Resodim is metabolism occurs by CYP3A4 enzyme in the liver.
< 1% is excreted in the urine (unchanged form) and through fecal is very small amount of renal elimination.
In oral dose, half-life of Resodim is 12 hours
The recommended starting dose for Resodim is 15 mg administered once daily without food. The dose is increased to 30 mg once daily, after at least 24 hours, to a maximum of 60 mg once daily, as required to achieve the desired level of serum sodium.
Do not administer Resodim for more than 30 days to minimize the risk of liver injury.
Following discontinuation from Resodim, advised the patients to resume fluid restriction and should be observed for changes in serum sodium and volume status.
Administration of Resodim should be without food
Grape juice should be avoided during therapy with Resodim
Administrating monotherapy oral doses up to 480 mg and multiple doses up to 300 mg once in a day for 5 days have been well accepted in studies in healthy subjects. There is no essential antitoxin for Resodim intoxication. The signs and symptoms of an acute overdose can be expected to be those of extra pharmacologic effect: a increase in serum sodium concentration, polyuria, thirst, and dehydration/hypovolemia.

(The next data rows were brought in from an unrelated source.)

(** Normalisation computes the normal form of the valid names, and rejects the others. *)
Lemma normalize_spec name :
  normalize name = if valid_name name then Ok (normal_form name) else Err (mkInvalidName name).
Proof.
  rewrite normalize_collapse. destruct (valid_name name) eqn:V; [|done]. f_equal.
  unfold valid_name in V. rewrite !andb_true_iff in V. destruct V as [[_ Hh] Hl].
  destruct (collapse_words name) as [H _]. destruct (H (or_intror Hl)) as (w & ws & E & ->).
  unfold normal_form, name_words. rewrite E. destruct name as [|c s]; [done|]. cbn in Hh, E.
  destruct (is_punctuation c); [done|]. destruct (words_cons s) as (w' & ws' & E'). rewrite E' in E.
  injection E as <- <-. rewrite filter_cons_True by done. by rewrite join_tail.
Qed.

(** ** The check for normalised names *)

(** The last byte that the check remembers is a dash if it is punctuation at all. *)
Definition dash_or_alnum (o : option Z) : Prop :=
  match o with Some l => is_punctuation l = (l =? 45) | None => True end.

Lemma is_normalized_loop_spec name bs : forall last acc,
  dash_or_alnum last ->
  match is_normalized_loop name bs last with
  | Ok (inl l) => normalize_loop name bs last acc = Ok (l, acc ++ bs)
  | Ok (inr b) => b = false
  | Err e => normalize_loop name bs last acc = Err e
  end.
Proof.
  induction bs as [|c bs IH]; intros last acc HL; cbn [is_normalized_loop normalize_loop].
  { by rewrite app_nil_r. }
  destruct (byte_cases c) as [(-> & E & _)|[(-> & -> & E & _)|[(-> & -> & E & _)|(-> & -> & E & _)]]]; [done|..].
  - specialize (IH (Some c) (acc ++ [c])). rewrite <- app_assoc in IH. apply IH. cbn. rewrite E.
    symmetry. apply Z.eqb_neq. intros ->. done.
  - rewrite E. destruct ((c =? 95) || (c =? 46)) eqn:E1; [done|].
    assert (c = 45) as ->.
    { unfold is_punctuation in E. apply orb_false_iff in E1 as [E1 E2]. rewrite E1, E2, !orb_false_r in E.
      by apply Z.eqb_eq in E. }
    cbn [Z.eqb Pos.eqb]. destruct last as [l|]; [|done]. cbn in HL. rewrite HL.
    destruct (l =? 45); [done|]. specialize (IH (Some 45) (acc ++ [45])). rewrite <- app_assoc in IH.
    by apply IH.
  - assert (c =? 95 = false /\ c =? 46 = false /\ c =? 45 = false) as (-> & -> & ->); [|by rewrite E].
    unfold is_punctuation in E. rewrite !orb_false_iff in E. tauto.
Qed.

(** Checking first whether the name is normalised makes no difference. *)
Lemma validate_is_normalize name : validate_and_normalize_ref name = normalize name.
Proof.
  unfold validate_and_normalize_ref, is_normalized, normalize at 2. destruct name as [|c bs]; [done|].
  pose proof (is_normalized_loop_spec (c :: bs) (c :: bs) None [] I) as H.
  destruct (is_normalized_loop _ _ _) as [[l|b]|e]; cbn [result_bind].
  - rewrite H. cbn [result_bind]. by destruct (ends_in_punctuation l).
  - rewrite H. done.
  - by rewrite H.
Qed.

Lemma validate_spec name :
  validate_and_normalize_ref name =
    if valid_name name then Ok (normal_form name) else Err (mkInvalidName name).
Proof. by rewrite validate_is_normalize, normalize_spec. Qed.

(** ** Normal forms *)

Definition plain (w : list Z) : Prop := Forall (fun c => is_punctuation c = false) w.

Lemma words_plain s : Forall plain (words s).
Proof.
  induction s as [|c s IH]; cbn; [by repeat constructor|]. destruct (is_punctuation c) eqn:E.
  - constructor; [constructor|done].
  - destruct IH as [|w ws Hw Hws]; [by repeat constructor|]. constructor; [by constructor|done].
Qed.

Lemma words_app w s v vs : plain w -> words s = v :: vs -> words (w ++ s) = (w ++ v) :: vs.
Proof.
  intros Hw E. induction Hw as [|c w Hc Hw IH]; [done|]. cbn [app words]. by rewrite Hc, IH.
Qed.

Lemma words_join w ws : Forall plain (w :: ws) -> words (join [45] (w :: ws)) = w :: ws.
Proof.
  revert w. induction ws as [|v ws IH]; intros w [Hw Hws]%Forall_cons.
  - cbn [join]. rewrite <- (app_nil_r w) at 1. by rewrite (words_app w [] [] []), app_nil_r.
  - change (join [45] (w :: v :: ws)) with (w ++ 45 :: join [45] (v :: ws)).
    rewrite (words_app w _ [] (v :: ws)), app_nil_r; [done|done|].
    cbn [words]. by rewrite IH.
Qed.

Lemma lower_punctuation c : is_punctuation (to_ascii_lowercase c) = is_punctuation c.
Proof.
  unfold to_ascii_lowercase, is_punctuation, is_ascii_uppercase.
  destruct (Z.leb_spec 65 c), (Z.leb_spec c 90); cbn; try done.
  repeat match goal with |- context [?a =? ?b] => destruct (Z.eqb_spec a b) end; cbn; done || lia.
Qed.

Lemma lower_lower c : to_ascii_lowercase (to_ascii_lowercase c) = to_ascii_lowercase c.
Proof.
  unfold to_ascii_lowercase at 2 3. destruct (is_ascii_uppercase c) eqn:E;
    unfold to_ascii_lowercase; [|by rewrite E].
  unfold is_ascii_uppercase in *. replace (c + 32 <=? 90) with false by lia. by rewrite andb_false_r.
Qed.

Lemma name_words_plain name : Forall plain (name_words name).
Proof.
  unfold name_words. apply Forall_fmap, Forall_forall. intros w [_ Hw]%list_elem_of_filter.
  pose proof (proj1 (Forall_forall _ _) (words_plain name) w Hw) as Hp. unfold compose, plain, lower.
  apply Forall_fmap. eapply Forall_impl; [exact Hp|]. intros c. unfold compose.
  by rewrite lower_punctuation.
Qed.

(** The words of a valid name: there is one, and none is empty. *)
Lemma valid_name_words name :
  valid_name name = true ->
  exists w ws, name_words name = w :: ws /\ Forall (fun w => w <> []) (w :: ws).
Proof.
  unfold valid_name. rewrite !andb_true_iff. intros [[_ Hh] _].
  destruct name as [|c s]; [done|]. cbn in Hh. unfold name_words. cbn [words].
  destruct (is_punctuation c); [done|]. destruct (words_cons s) as (w & ws & ->).
  rewrite filter_cons_True by done. rewrite fmap_cons. do 2 eexists. split; [reflexivity|].
  constructor; [done|]. apply Forall_fmap, Forall_forall. intros x [Hx _]%list_elem_of_filter.
  unfold compose. intros Hn. apply Hx. by apply fmap_nil_inv in Hn.
Qed.

Lemma filter_nonempty (l : list (list Z)) :
  Forall (fun w => w <> []) l -> filter (fun w => w <> []) l = l.
Proof. induction 1; [done|]. rewrite filter_cons_True by done. by f_equal. Qed.

Lemma name_words_lower name : lower <$> name_words name = name_words name.
Proof.
  unfold name_words. rewrite <- list_fmap_compose. apply list_fmap_ext. intros i w _.
  unfold compose, lower. rewrite <- list_fmap_compose. apply list_fmap_ext. intros j c _.
  apply lower_lower.
Qed.

(** The words of the normal form are those of the name. *)
Lemma normal_form_words name :
  valid_name name = true -> name_words (normal_form name) = name_words name.
Proof.
  intros V. destruct (valid_name_words name V) as (w & ws & E & Hne).
  pose proof (name_words_plain name) as Hp. pose proof (name_words_lower name) as Hl.
  unfold normal_form. rewrite E in *. unfold name_words. rewrite words_join by done.
  by rewrite filter_nonempty.
Qed.

(** Names have the same normal form when they have the same words. *)
Lemma normal_form_eq a b :
  valid_name a = true -> valid_name b = true ->
  normal_form a = normal_form b <-> name_words a = name_words b.
Proof.
  intros Va Vb. split; [|unfold normal_form; by intros ->].
  intros E. by rewrite <- (normal_form_words a), <- (normal_form_words b), E.
Qed.

(** A byte of a normalised name. *)
Definition normal_byte (b : Z) : bool := is_ascii_lowercase b || is_ascii_digit b || (b =? 45).

Lemma lower_normal c : valid_byte c = true -> is_punctuation c = false -> normal_byte (to_ascii_lowercase c) = true.
Proof.
  intros V P. unfold normal_byte.
  destruct (byte_cases c) as [(E & _)|[(_ & H & _ & _ & ->)|[(_ & _ & ? & _)|(_ & _ & _ & ?)]]];
    [|by rewrite H|congruence..].
  unfold to_ascii_lowercase. rewrite E. unfold is_ascii_uppercase, is_ascii_lowercase in *.
  apply andb_true_iff in E as [E1%Z.leb_le E2%Z.leb_le].
  rewrite (proj2 (Z.leb_le 97 (c + 32))), (proj2 (Z.leb_le (c + 32) 122)) by lia. done.
Qed.

Lemma collapse_normal s : forall p, forallb valid_byte s = true -> forallb normal_byte (collapse p s) = true.
Proof.
  induction s as [|c s IH]; intros p; [done|]. cbn [forallb collapse].
  intros [Hc Hs]%andb_true_iff. destruct (is_punctuation c) eqn:E.
  - rewrite forallb_app, IH by done. by destruct p.
  - cbn [forallb]. by rewrite lower_normal, IH.
Qed.

Lemma alnum_end_cons c s : alnum_end (last s) = true -> alnum_end (last (c :: s)) = true.
Proof. rewrite last_cons. by destruct (last s). Qed.

Lemma collapse_last s : forall p, alnum_end (last s) = true -> alnum_end (last (collapse p s)) = true.
Proof.
  induction s as [|c s IH]; intros p; [done|]. rewrite last_cons. cbn [collapse].
  destruct (last s) eqn:E.
  - intros H. specialize (IH (is_punctuation c) H). destruct (is_punctuation c); [|by apply alnum_end_cons].
    destruct p; [done|]. by apply alnum_end_cons.
  - apply last_None in E as ->. cbn. intros H. destruct (is_punctuation c) eqn:P; [done|]. cbn.
    by rewrite lower_punctuation, P.
Qed.

Lemma normal_byte_valid b : normal_byte b = true -> valid_byte b = true.
Proof.
  unfold normal_byte, valid_byte, is_ascii_alphanumeric, is_punctuation. rewrite !orb_true_iff. tauto.
Qed.

Lemma forallb_impl {A} (p q : A -> bool) l :
  (forall x, p x = true -> q x = true) -> forallb p l = true -> forallb q l = true.
Proof. intros H. rewrite !forallb_forall. auto. Qed.

(** The normal form is a valid name of letters, digits and dashes, and is its own normal form. *)
Lemma normal_form_valid name :
  valid_name name = true ->
  forallb normal_byte (normal_form name) = true /\ valid_name (normal_form name) = true /\
  normal_form (normal_form name) = normal_form name.
Proof.
  intros V. assert (normal_form name = collapse false name) as E.
  { pose proof (normalize_spec name) as H1. rewrite normalize_collapse, V in H1. congruence. }
  pose proof V as V'. unfold valid_name in V. rewrite !andb_true_iff in V. destruct V as [[Hb Hh] Hl].
  assert (forallb normal_byte (normal_form name) = true) as Hn by (rewrite E; by apply collapse_normal).
  assert (valid_name (normal_form name) = true) as Hv.
  { unfold valid_name. rewrite !andb_true_iff. split_and!.
    - revert Hn. apply forallb_impl, normal_byte_valid.
    - rewrite E. destruct name as [|c s]; [done|]. cbn in *. destruct (is_punctuation c) eqn:P; [done|].
      cbn. by rewrite lower_punctuation, P.
    - rewrite E. by apply collapse_last. }
  split_and!; [done..|]. by apply normal_form_eq, normal_form_words.
Qed.

(** A normalised name is what the constructors of names accept and leave as it is. *)
Definition normalized_name (n : list Z) : Prop := validate_and_normalize_ref n = Ok n.

Lemma validate_normalized name n : validate_and_normalize_ref name = Ok n -> normalized_name n.
Proof.
  unfold normalized_name. rewrite !validate_spec. destruct (valid_name name) eqn:V; [|done].
  intros [= <-]. destruct (normal_form_valid name V) as (_ & -> & ->). done.
Qed.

- The conditions like Hypernatremia, hypovolemia, and/or dehydration; provoke patient to drink whenever thirsty
- Risk of potassium level increased
- Resodim 15mg produce Osmotic demyelination syndrome is a harm along with too-fast correction of hyponatremia
- Resodim 15mg can develops serious and likely fatal liver injury; acute liver failure needed liver transplantation reported; discontinue if laboratory abnormalities or signs or symptoms of liver injury are apparent.